Le délai de prescription des crimes commis sur les mineurs a été élargi à trois reprises : en 1989, pour faire partir le délai de prescription de la majorité de la victime lorsque ces crimes étaient commis par un ascendant ou une personne ayant autorité, en 1998 pour faire partir ce délai de la majorité de la victime quel que soit l'auteur du crime, en 2004, pour allonger ce délai de dix à vingt ans, à compter de la majorité de la victime.
Aujourd'hui donc, la loi permet de poursuivre de tels crimes alors qu'ils ont été commis jusqu'à trente-huit ans auparavant. Ce délai de prescription est déjà considérable au regard des risques de dépérissement des preuves.
Comme le soulignent les professionnels de la justice, l'allongement du délai de prescription fragilise l'exercice de l'action publique : les preuves matérielles disparaissent et les témoignages sont de moins en moins fiables et précis.
En cas de poursuites tardives, qui seraient portées jusqu'à quarante-huit ans après les faits, selon l'article 1er du projet de loi, il sera très difficile de réunir les preuves suffisantes pour permettre une condamnation de la personne mise en cause, voire pour justifier son renvoi devant la cour d'assises.
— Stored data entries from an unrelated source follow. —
Lemma remember_runs s0 token allowed u c x : stands s0 token allowed (Accepted u) c x →
  ∃ r c' x', _remember n monotonic wall (token_key token) u token (c, x) = (r, (c', x')) ∧
    stands s0 token allowed (Done (time x') (_ ← r; Ok u)) c' x'.
Proof.
  intros Hs. unfold _remember. rewrite se_bind_eq. unfold lift. destruct (_jwt_exp token) as [[exp|]|e] eqn:He.
  - destruct (Hwall x) as (w & x1 & E1 & Fw & L1). rewrite se_bind_eq. unfold world at 1. cbn [snd fst]. rewrite E1.
    apply stands_later with (x' := x1) in Hs; [|done]. destruct (fle (time_to_live exp w) f0) eqn:Hp.
    + cbn [fst snd]. eexists _, _, _. split; [reflexivity|]. cbn [fst snd]. eapply stands_step; [exact Hs|]. intros s i Hi Hc Ht. rewrite <-Hc, <-Ht. eexists.
      eapply step_keep; [done|]. right. left. eauto.
    + destruct (Hmono x1) as (x2 & E2 & L2). rewrite se_bind_eq. unfold world at 1. cbn [snd fst]. rewrite E2.
      apply stands_later with (x' := x2) in Hs; [|done]. cbn [fst snd]. eexists _, _, _. split; [reflexivity|]. cbn [fst snd]. eapply stands_step; [exact Hs|].
      intros s i Hi Hc Ht. rewrite <-Hc, <-Ht. eexists. by apply step_store.
  - cbn [fst snd]. eexists _, _, _. split; [reflexivity|]. cbn [fst snd]. eapply stands_step; [exact Hs|]. intros s i Hi Hc Ht. rewrite <-Hc, <-Ht. eexists.
    eapply step_keep; [done|]. by left.
  - cbn [fst snd]. eexists _, _, _. split; [reflexivity|]. cbn [fst snd]. eapply stands_step; [exact Hs|]. intros s i Hi Hc Ht. rewrite <-Hc, <-Ht. eexists.
    eapply step_keep; [done|]. right. right. eauto.
Qed.

(** A review run on its own is a path of the interleaved system: from its arrival to its answer, with the same answer
    and the same cache. *)
Theorem review_runs token allowed s0 c x : rv_cache s0 = c → rv_now s0 = time x →
  ∃ r c' x', review config host n own_token ca_usable post monotonic wall token allowed (c, x) = (r, (c', x')) ∧
    stands s0 token allowed (Done (time x') r) c' x'.
Proof.
  intros Hc Ht. assert (stands s0 token allowed Arrived c x) as H0 by (exists (arrive token allowed s0); by split; [apply rtc_refl|]).
  unfold review. change (sha256_hex (utf8 token)) with (token_key token). destruct (lookup_runs _ _ _ _ _ H0) as ([u|] & c1 & x1 & E1 & H1); rewrite se_bind_eq, E1.
  - rewrite se_bind_eq. cbn. unfold verdict in H1. destruct (bool_decide (u ∈ allowed)); (eexists _, _, _; split; [reflexivity|exact H1]).
  - rewrite se_bind_eq, se_bind_eq. destruct (remote_runs _ _ _ _ _ H1) as ([u|e] & x2 & E2 & H2); rewrite E2; [|(eexists _, _, _; split; [reflexivity|exact H2])].
    cbn [judged] in H2. unfold verdict in H2. rewrite se_bind_eq. destruct (bool_decide (u ∈ allowed)) eqn:Hin; [|cbn; rewrite Hin; (eexists _, _, _; split; [reflexivity|exact H2])].
    destruct (remember_runs _ _ _ _ _ _ H2) as ([[]|e] & c3 & x3 & E3 & H3); rewrite E3; cbn; [rewrite Hin|]; (eexists _, _, _; split; [reflexivity|exact H3]).
Qed.
End runs.
(* ===== verification/Accuracy.v ===== *)
(** [ml-engine/api/accuracy.py]: how forecasts are scored against what was observed. A time is a number of microseconds since
    the epoch, with the offset of its zone when it has one; rates are floats. The clock that stamps an entry is an argument. *)
From Stdlib Require Import SpecFloat.
From S2P Require Import Prelude Float64 Sha256 Json Datetimes.

Definition WINDOW_SIZE : Z := 144.
Definition MIN_TRAFFIC_RPM : f64 := f64_of_Z 1000.
Definition PENDING_SIZE : Z := 512.

Definition cents : f64 := f64_of_dec false 1 (-2).

(** ** The tracker *)

Definition series : Type := string * string * string.
Definition queue_key : Type := series * option string.
Definition comparison : Type := Z * f64 * f64.             (* timestamp, predicted, actual *)

Record AccuracyTracker := {
  at_history : list (series * list comparison);
  at_last_predictions : list (series * (Z * f64));
  at_component_history : list (series * string * list comparison);
  at_pending : list (queue_key * list (Z * f64));
}.

Definition new_tracker : AccuracyTracker :=
  {| at_history := []; at_last_predictions := []; at_component_history := []; at_pending := [] |}.

(** [deque(maxlen=n).append(x)] *)
Definition push {A} (n : Z) (l : list A) (x : A) : list A := last_n n (l ++ [x]).

Definition record (key : series) (now : Z) (predicted actual : f64) (t : AccuracyTracker) : AccuracyTracker := {|
  at_history := dset key (push WINDOW_SIZE (or_default [] (dget key (at_history t))) (now, predicted, actual)) (at_history t);
  at_last_predictions := at_last_predictions t; at_component_history := at_component_history t; at_pending := at_pending t |}.

Definition record_component (key : series) (component : string) (now : Z) (predicted actual : f64) (t : AccuracyTracker) : AccuracyTracker := {|
  at_history := at_history t; at_last_predictions := at_last_predictions t;
  at_component_history := dset (key, component) (push WINDOW_SIZE (or_default [] (dget (key, component) (at_component_history t)))
                                                   (now, predicted, actual)) (at_component_history t);
  at_pending := at_pending t |}.

Record stats := { st_value : option f64; st_scored : Z; st_recorded : Z; st_availability : option f64; st_measured : bool }.

(** The error over the entries whose traffic counts, [mape_stats] and [component_mape_stats] alike. *)
Definition mape_of (entries : list comparison) : res stats :=
  let valid := filter (λ c : comparison, fle MIN_TRAFFIC_RPM c.2 = true) entries in
  let recorded := Z.of_nat (length entries) in let scored := Z.of_nat (length valid) in
  availability ← (if recorded =? 0 then Ok None else Some <$> py_round (int_div scored recorded) 4);
  let out v m := {| st_value := v; st_scored := scored; st_recorded := recorded; st_availability := availability; st_measured := m |} in
  if scored <? 1 then Ok (out None false) else
  let denominator := py_sum ((λ c : comparison, c.2) <$> valid) in
  if flt denominator cents then Ok (out None false) else
  let numerator := py_sum ((λ c : comparison, fabs (c.2 ⊖ c.1.2)) <$> valid) in
  value ← py_round ((numerator ⊘ denominator) ⊗ f64_of_Z 100) 2;
  Ok (out (Some value) true).
Lemma neighbours_split (l : list point) p q : (p, q) ∈ combine l (tail l) → ∃ l1 l2, l = l1 ++ p :: q :: l2.
Proof.
  destruct l as [|x l]; [by intros ?%elem_of_nil|]. cbn [tail]. revert x. induction l as [|y l IH]; intros x H; [by apply elem_of_nil in H|].
  cbn [combine] in H. apply elem_of_cons in H as [[= -> ->]|H]; [by exists [], l|].
  destruct (IH y H) as (l1 & l2 & ->). by exists (x :: l1), l2.
Qed.

(** Two observations with no other between them. *)
Record neighbours (points : list point) (p q : point) : Prop := {
  nb_left : p ∈ points; nb_right : q ∈ points; nb_between : ∀ o, o ∈ points → o.1 ≤ p.1 ∨ q.1 ≤ o.1;
}.

Lemma sorted_neighbours l p q : (p, q) ∈ combine (sort_by point_leb l) (tail (sort_by point_leb l)) → neighbours l p q.
Proof.
  intros (l1 & l2 & E)%neighbours_split. pose proof (sort_by_time l) as Hs.
  split; [rewrite <-(elem_of_sort_by point_leb), E, elem_of_app; right; left|rewrite <-(elem_of_sort_by point_leb), E, elem_of_app; right; right; left|].
  intros o Ho. rewrite <-(elem_of_sort_by point_leb), E in Ho. rewrite E in Hs. clear E.
  apply elem_of_app in Ho as [Ho|Ho].
  - left. induction l1 as [|x l1 IH]; [by apply elem_of_nil in Ho|]. apply StronglySorted_inv in Hs as [Hs Hx].
    apply elem_of_cons in Ho as [->|Ho]; [|by apply IH]. rewrite Forall_forall in Hx. apply Hx, elem_of_app. right. left.
  - induction l1 as [|x l1 IH]; [|apply StronglySorted_inv in Hs as [Hs _]; by apply IH].
    apply StronglySorted_inv in Hs as [Hs _]. apply StronglySorted_inv in Hs as [_ Hq]. rewrite Forall_forall in Hq.
    apply elem_of_cons in Ho as [->|[->|Ho]%elem_of_cons]; [by left|by right|right; by apply Hq].
Qed.

(** * Dictionaries of points *)

Lemma elem_of_dsets p (l d : list point) : p ∈ foldl (λ d q, dset q.1 q.2 d) d l → p ∈ d ∨ p ∈ l.
Proof.
  revert d. induction l as [|q t IH]; intros d H; [by left|]. cbn [foldl] in H. apply IH in H as [H|H]; [|right; by right].
  destruct p as [k v]. apply elem_of_dset in H as [[-> ->]|H]; [right; destruct q; left|by left].
Qed.

Lemma dsets_keys t (l d : list point) : t ∈ (foldl (λ d q, dset q.1 q.2 d) d l).*1 ↔ t ∈ d.*1 ∨ t ∈ l.*1.
Proof.
  revert d. induction l as [|q l IH]; intros d; cbn [foldl fmap list_fmap]; [rewrite elem_of_nil; tauto|].
  rewrite IH, elem_of_cons, dset_keys. case_decide as Hq; [|rewrite elem_of_app, list_elem_of_singleton; tauto].
  split; [tauto|]. intros [?|[->|?]]; tauto.
Qed.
Des décisions de non-lieu ou d'acquittement risquent de porter un préjudice plus grand aux victimes qu'une absence de poursuites en raison de la prescription de l'action publique. Le doute doit bénéficier à l'accusé, la gravité des faits et la souffrance des victimes ne peuvent remettre en cause ce principe. L'allongement des délais de prescription ne fera pas reculer la criminalité et, en particulier, ne protégera pas nos enfants.